After Chronic Lyme disease, patients develop antibiotic-induced gut toxicity, yeast mycotoxins, and bacterial endotoxins migrate from the gut to the brain. These toxins are fatty in structure and deposit in the fattiest organ, our brain, which is 60 percent fat.

These neurotoxins inflame the brain’s white matter, the insulation on brain neurons called myelin, adding to the cumulative level of neurotoxicity which is already significant from an accumulation of Lyme toxins in Lyme patients.

Antibiotic-induced neurotoxicity causes further suppression of the immune system by “shutting down” the electrical current in the brain. This is problematic because the brain’s electrical activity is responsible for stimulating cytokine activity. Cytokines are the chemical messengers that activate our natural killer cells.

When neurotoxins inflame the myelin sheath of brain neurons, they change the electromagnetic field surrounding the neuron; slowing the speed of the electrical impulse. By this mechanism, neurotoxins essentially suppress the brain’s electrical activity. In a healthy brain, the electrical current jumps over the myelin on brain neurons rapidly.

However, it fails to modulate immune function effectively when the myelin sheath becomes infiltrated with fatty neurotoxins from the gut and toxins from the Lyme disease spirochete.

Lyme disease patients often become more debilitated after months of aggressive antibiotic therapy. Furthermore, prolonged antibiotic therapy suppresses the immune system in Chronic Lyme disease patients.

Lyme disease treatment consisting solely of antibiotic therapy can ultimately destroy the intestinal lining (where 70 percent of our immune system is located). Intestinal dysbiosis is the term used to describe an imbalance of intestinal organisms.
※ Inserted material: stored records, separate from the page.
(* ===== verification/Epli.v ===== *)
(** * EPLI: the EPL-Tree behind the SW-Table ([src/epli.h])

    The index of the repository.  With [USE_SWTABLE] a lookup asks the cache
    first, every [SAMPLE_M]-th miss is cached, writes go to both, and the cache
    is closed when its hit rate is too low; without it the tree is used alone.
    The cache is any type with [CacheOps]; the index inside the tree any ordered
    index. *)
From S2P Require Import Prelude Ieee NvmAlloc Entry Index EplTree EplTreeInv EplTreeSpec SwTable.

Definition SAMPLE_M : Z := 20.
(** The literal [0.002]: the double nearest to 2/1000. *)
Definition MIN_HIT_RATE : double := d_div (d_of_Z 2) (d_of_Z 1000).

Record EPLI (idx C : Type) : Type := mkEPLI {
  tree : EPLTree idx;
  table : C;
  table_on : bool;
  hit_cnt : double;
  tot_get : Z
}.
Arguments mkEPLI {idx C}.
Arguments tree {idx C}.
Arguments table {idx C}.
Arguments table_on {idx C}.
Arguments hit_cnt {idx C}.
Arguments tot_get {idx C}.

Section epli.
Context `{OrderedIndex idx} {C : Type} `{CacheOps C} (use_swtable : bool).
Implicit Types (e : EPLI idx C) (key val : Z).

Definition with_tree (t : EPLTree idx) e : EPLI idx C :=
  mkEPLI t (table e) (table_on e) (hit_cnt e) (tot_get e).
Definition with_cache (c : C) e : EPLI idx C :=
  mkEPLI (tree e) c (table_on e) (hit_cnt e) (tot_get e).

(** [Init], given the tree and the table its constructors make. *)
Definition Init (t : res (EPLTree idx)) (c : res C) : res (EPLI idx C) :=
  let* t := t in let* c := c in Ret (mkEPLI t c true (d_of_Z 0) 0).

Definition Recover (fuel : nat) (load_size : Z) e : res (EPLI idx C) :=
  let* t := EplTree.Recover fuel load_size (tree e) in Ret (with_tree t e).
Definition BulkLoad (bulk_kvs : list (Z * Z)) (num_keys : nat) e : res (EPLI idx C) :=
  let* t := EplTree.BulkLoad bulk_kvs num_keys (tree e) in Ret (with_tree t e).

Definition Put (fuel : nat) key val e : res (EPLI idx C) :=
  let* '(_, t) := EplTree.Insert fuel key val (tree e) in Ret (with_tree t e).

Definition Update key val e : res (EPLI idx C) :=
  let* e := (if use_swtable then let* c := c_update key val (table e) in Ret (with_cache c e)
             else Ret e) in
  let* '(_, t) := EplTree.Update key val (tree e) in Ret (with_tree t e).

(** [SWTABLE_AUTO_CLOSE] *)
Definition auto_close e : EPLI idx C :=
  if d_lt (d_of_Z 0) (hit_cnt e) && d_lt (hit_cnt e) (d_mul MIN_HIT_RATE (d_of_Z (tot_get e)))
  then mkEPLI (tree e) (table e) false (hit_cnt e) (tot_get e) else e.

(** [Get] returns what it leaves in [val]. *)
Definition Get key val e : res (Z * EPLI idx C) :=
  if negb use_swtable || negb (table_on e)
  then let* '(_, val) := EplTree.Get key val (tree e) in Ret (val, e)
  else
    let* '(val, c) := c_get key (table e) in
    let e := with_cache c e in
    let* '(val, e) :=
      (if bool_decide (val ≠ 0)
       then Ret (val, mkEPLI (tree e) (table e) (table_on e) (d_add (hit_cnt e) (d_of_Z 1)) (tot_get e))
       else
         let* '(_, val) := EplTree.Get key val (tree e) in
         if bool_decide (tot_get e mod SAMPLE_M = 0)
         then let* c := c_put key val (table e) in Ret (val, with_cache c e)
         else Ret (val, e)) in
    let e := mkEPLI (tree e) (table e) (table_on e) (hit_cnt e) (u64 (tot_get e + 1)) in
    Ret (val, auto_close e).

Definition Scan (fuel : nat) (start_key len : Z) (results : list (Z * Z)) e : res (Z * list (Z * Z)) :=
  EplTree.Scan fuel start_key len results (tree e).
Definition RangeScan (fuel : nat) (start_key end_key : Z) (results : list (Z * Z)) e
  : res (Z * list (Z * Z)) :=
  EplTree.RangeScan fuel start_key end_key results (tree e).

Definition Remove key e : res (EPLI idx C) :=
  let* e := (if use_swtable then let* c := c_remove key (table e) in Ret (with_cache c e)
             else Ret e) in
  let* '(_, t) := EplTree.Remove key (tree e) in Ret (with_tree t e).

Definition Reset e : EPLI idx C :=
  if use_swtable then mkEPLI (tree e) (table e) true (d_of_Z 0) 0 else e.
End epli.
Prolonged antibiotic therapy ultimately kills our good intestinal bacteria. Lactobacillus is a healthy intestinal bacterium that produces lactic acid. Lactobacillus thereby ensures that the ph of our intestine remains more acidic disallowing the overgrowth of foreign invaders.

After prolonged antibiotic therapy, the intestinal ph becomes more alkaline allowing excessive overgrowth of pathogenic yeast and the following toxic bacterium: Klebsiella, Proteus, and Enterobacteriaceae. When Candida mycotoxins and bacterial endotoxins destroy the intestinal lining they also destroy our antibody factory, the Peyer’s patch which is located in our intestinal lining.
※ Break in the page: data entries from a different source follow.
Definition add (x y : Z) (b : LinearModelBuilder) : LinearModelBuilder :=
  mkBuilder (model_ b) (count_ b + 1)
    (ld_add (x_sum_ b) (ld_of_Z x))
    (ld_add (y_sum_ b) (ld_of_Z y))
    (ld_add (xx_sum_ b) (ld_mul (ld_of_Z x) (ld_of_Z x)))
    (ld_add (xy_sum_ b) (ld_mul (ld_of_Z x) (ld_of_Z y)))
    (Z.min x (x_min_ b)) (Z.max x (x_max_ b))
    (d_min (d_of_Z y) (y_min_ b)) (d_max (d_of_Z y) (y_max_ b)).

(** The fitted model; the builder keeps its sums, since the sampling fit goes
    on adding to it. *)
Definition with_model (m : LinearModel) (b : LinearModelBuilder) : LinearModelBuilder :=
  mkBuilder m (count_ b) (x_sum_ b) (y_sum_ b) (xx_sum_ b) (xy_sum_ b)
    (x_min_ b) (x_max_ b) (y_min_ b) (y_max_ b).

Definition build (b : LinearModelBuilder) : LinearModelBuilder :=
  let count := ld_of_Z (count_ b) in
  let den := ld_sub (ld_mul count (xx_sum_ b)) (ld_mul (x_sum_ b) (x_sum_ b)) in
  if bool_decide (count_ b ≤ 1) then with_model (mkModel (d_of_Z 0) (d_of_ld (y_sum_ b))) b
  else if SFeqb den (ld_of_Z 0) then
    with_model (mkModel (d_of_Z 0) (d_div (d_of_ld (y_sum_ b)) (d_of_Z (count_ b)))) b
  else
    let slope := d_of_ld (ld_div
      (ld_sub (ld_mul count (xy_sum_ b)) (ld_mul (x_sum_ b) (y_sum_ b))) den) in
    let intercept := d_of_ld (ld_div
      (ld_sub (y_sum_ b) (ld_mul (ld_of_d slope) (x_sum_ b))) count) in
    if d_le slope (d_of_Z 0) then
      let a := d_div (d_sub (y_max_ b) (y_min_ b)) (d_of_Z (u64 (x_max_ b - x_min_ b))) in
      with_model (mkModel a (d_mul (SFopp (d_of_Z (x_min_ b))) a)) b
    else with_model (mkModel slope intercept) b.
(* ===== verification/AlexSearch.v ===== *)
(** * ALEX data nodes: searching

    The doubling and binary searches find the boundary of a predicate that is
    monotone along the slots, wherever they start; the bitmap scans find the
    next key slot; the iterator lists the pairs of the node. *)
From S2P Require Import Prelude Ieee AlexBase AlexNode AlexOps AlexInv.

(** ** The boundary of a monotone predicate *)
Definition boundary (p : Z → bool) (cap pos : Z) : Prop :=
  0 ≤ pos ≤ cap ∧ (∀ i, 0 ≤ i < pos → p i = true) ∧ (∀ i, pos ≤ i < cap → p i = false).

Section boundary.
Implicit Types (p h : Z → bool) (l r m bound size cap : Z).

Lemma boundary_unique p cap x y : boundary p cap x → boundary p cap y → x = y.
Proof.
  intros (Hx & Hxt & Hxf) (Hy & Hyt & Hyf). destruct (Z.lt_trichotomy x y) as [H|[H|H]]; [|done|].
  - specialize (Hyt x ltac:(lia)). rewrite Hxf in Hyt by lia. done.
  - specialize (Hxt y ltac:(lia)). rewrite Hyf in Hxt by lia. done.
Qed.

Lemma binary_loop_S f goes l r :
  binary_loop (S f) goes l r =
    if bool_decide (l < r) then
      let* g := goes (l + (r - l) / 2) in
      if g : bool then binary_loop f goes (l + (r - l) / 2 + 1) r else binary_loop f goes l (l + (r - l) / 2)
    else Ret l.
Proof. done. Qed.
Destruction of the intestinal lining also causes severe malnutrition. Several of the essential amino acids are utilized to make natural killer cells. Thus the production of killer lymphocytes suffers from a malnourished state. With enough antibiotic-induced destruction of the intestinal lining, Lyme disease patients develop severe Leaky Gut Syndrome. Once Lyme patients develop significant Leaky Gut Syndrome, their Immune System will waste resources attacking undigested food particles that “leak” across the damaged intestinal lining into the bloodstream. Normally, these food particles are too large to cross over from the gut into the bloodstream.
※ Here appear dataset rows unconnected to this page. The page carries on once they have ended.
(* ===== verification/AlexGap.v ===== *)
(** * ALEX data nodes: the closest gap

    [closest_gap] works on whole words with [tzcnt] and [lzcnt], looking at
    blocks in order of distance and at one block further where its gap could
    be nearer.  It finds the gap nearest to a slot, the left one on a tie;
    the slot-by-slot version finds the same. *)
From S2P Require Import Prelude Ieee AlexBase AlexNode AlexOps AlexInv AlexSearch.

(** [g] is the gap nearest to [pos], or -1 when there is none. *)
Definition nearest (E : Z → bool) (cap pos g : Z) : Prop :=
  (g = -1 ∧ ∀ i, 0 ≤ i < cap → E i = true) ∨
  (0 ≤ g < cap ∧ E g = false ∧
   ∀ i, 0 ≤ i < cap → E i = false → Z.abs (g - pos) < Z.abs (i - pos) ∨ (Z.abs (g - pos) = Z.abs (i - pos) ∧ g ≤ i)).

Section nearest.
Implicit Types (E : Z → bool) (cap pos g l r i : Z).

Lemma nearest_unique E cap pos g g' : nearest E cap pos g → nearest E cap pos g' → g = g'.
Proof.
  intros [[-> Ha]|(Hg & He & Hn)] [[-> Ha']|(Hg' & He' & Hn')]; [done|..].
  - rewrite Ha in He'; [done|lia].
  - rewrite Ha' in He; [done|lia].
  - specialize (Hn g' Hg' He'). specialize (Hn' g Hg He). lia.
Qed.

Lemma nearest_left E cap pos l :
  0 ≤ l < cap → l ≤ pos → E l = false → (∀ i, 0 ≤ i < cap → E i = false → i ≤ l ∨ 2 * pos - l ≤ i) →
  nearest E cap pos l.
Proof. intros Hl Hp He H. right. split; [done|]. split; [done|]. intros i Hi Hei. specialize (H i Hi Hei). lia. Qed.

Lemma nearest_right E cap pos r :
  0 ≤ r < cap → pos ≤ r → E r = false → (∀ i, 0 ≤ i < cap → E i = false → r ≤ i ∨ i < 2 * pos - r) →
  nearest E cap pos r.
Proof. intros Hl Hp He H. right. split; [done|]. split; [done|]. intros i Hi Hei. specialize (H i Hi Hei). lia. Qed.

Lemma nearer_nearest E cap pos l r :
  0 ≤ l < cap → l ≤ pos → E l = false → pos ≤ r → (r < cap → E r = false) →
  (∀ i, 0 ≤ i < cap → E i = false → i ≤ l ∨ r ≤ i) → nearest E cap pos (nearer cap pos l r).
Proof.
  intros Hl Hlp He Hr Her H. unfold nearer.
  destruct (decide (cap ≤ r)) as [Hc|Hc].
  - rewrite (bool_decide_eq_true_2 (cap ≤ r)), orb_true_r by done. apply nearest_left; [done|done|done|].
    intros i Hi Hei. specialize (H i Hi Hei). lia.
  - rewrite (bool_decide_eq_false_2 (cap ≤ r)), orb_false_r by done. case_bool_decide.
    + apply nearest_left; [done|done|done|]. intros i Hi Hei. specialize (H i Hi Hei). lia.
    + apply nearest_right; [lia|done|apply Her; lia|]. intros i Hi Hei. specialize (H i Hi Hei). lia.
Qed.
End nearest.

(** ** Gaps of one word *)
Section word.
Context (cap : Z) (t : slots) (Hs : shape cap t).
Abbreviation E := (ex (bitmap_ t)).
Abbreviation word i := (bitmap_ t !!! Z.to_nat i).
Implicit Types (idx i b : Z).

Lemma word_range idx : 0 ≤ idx < words_for cap → 0 ≤ word idx < 2 ^ 64.
Proof using Hs. intros. by eapply bitmap_rd. Qed.

Lemma full_word_spec idx :
  0 ≤ idx < words_for cap → full_word (word idx) = true → ∀ i, idx * 64 ≤ i < (idx + 1) * 64 → E i = true.
Proof.
  intros Hi Hf i Hw. apply bool_decide_eq_true in Hf. replace i with (idx * 64 + (i - idx * 64)) by lia.
  rewrite ex_word, Hf by lia. unfold UINT64_MAX. replace (2 ^ 64 - 1) with (Z.ones 64) by done.
  apply Z.ones_spec_low. lia.
Qed.

Lemma not64_range w : 0 ≤ w < 2 ^ 64 → 0 ≤ not64 w < 2 ^ 64.
Proof.
  intros Hw. assert (not64 w = u64 (not64 w)) as ->; [|apply wrap_range; lia].
  apply Z.bits_inj'. intros b Hb. destruct (decide (b < 64)); [by rewrite u64_testbit by lia|].
  unfold wrap. rewrite Z.mod_pow2_bits_high by lia. unfold not64.
  rewrite Z.lxor_spec, !testbit_high by (lia || (unfold UINT64_MAX; lia)). done.
Qed.

Lemma not_full_word idx :
  0 ≤ idx < words_for cap → full_word (word idx) = false → ∃ b, 0 ≤ b < 64 ∧ Z.testbit (not64 (word idx)) b = true.
Proof using Hs.
  intros Hi Hf. apply bool_decide_eq_false in Hf. pose proof (word_range idx Hi) as Hw.
  apply word_zero_bits; [by apply not64_range|]. intros E0. apply Hf. by apply Z.lxor_eq in E0.
Qed.

Lemma left_gap_spec idx :
  0 ≤ idx < words_for cap → full_word (word idx) = false →
  idx * 64 ≤ left_gap idx (word idx) < (idx + 1) * 64 ∧ E (left_gap idx (word idx)) = false ∧
  ∀ i, left_gap idx (word idx) < i < (idx + 1) * 64 → E i = true.
Proof using Hs.
  intros Hi Hf. destruct (lzcnt_spec _ (not_full_word idx Hi Hf)) as (Hl & Hb & Hhi).
  unfold left_gap. rewrite Z.shiftl_mul_pow2 by lia. change (2 ^ 6) with 64.
  set (z := lzcnt _) in *. clearbody z. split; [lia|]. split.
  - replace ((idx + 1) * 64 - z - 1) with (idx * 64 + (63 - z)) by lia. rewrite ex_word by lia.
    rewrite not64_spec in Hb by lia. by apply negb_true_iff in Hb.
  - intros i Hw. replace i with (idx * 64 + (i - idx * 64)) by lia. rewrite ex_word by lia.
    specialize (Hhi (i - idx * 64) ltac:(lia)). rewrite not64_spec in Hhi by lia. by apply negb_false_iff in Hhi.
Qed.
We have correlated abnormal brain chemistry patterns with Lyme bio-marker CD 57 levels and the abnormalities seen on the brain scans of our Lyme patients. Our Chronic Lyme disease research has proven that antibiotic-induced changes in brain chemistry cause excessive electrical activity in two specific brain regions

How Gastrointestinal Dysbiosis Affects The Brain

My brain chemistry research correlating biomarkers with aberrations in brain scan activity has proven that antibiotic-induced changes in brain chemistry cause excessive electrical activity in two specific brain regions, as seen in the PET Scan to the side.

When these brain regions become severely overactive, patients develop depression and a “worry-worry” type of anxiety. When Chronic Lyme disease patients develop an overactive deep limbic center, they suffer from depression, moodiness, negativity, irritability, hopelessness, excessive guilt, and social anxiety, and they become more easily offended.

When Chronic Lyme Disease patients develop an overactive anterior cingulate, they become more argumentative, more stubborn, and hyper-focused on the negative, and they develop obsessive-compulsive worry.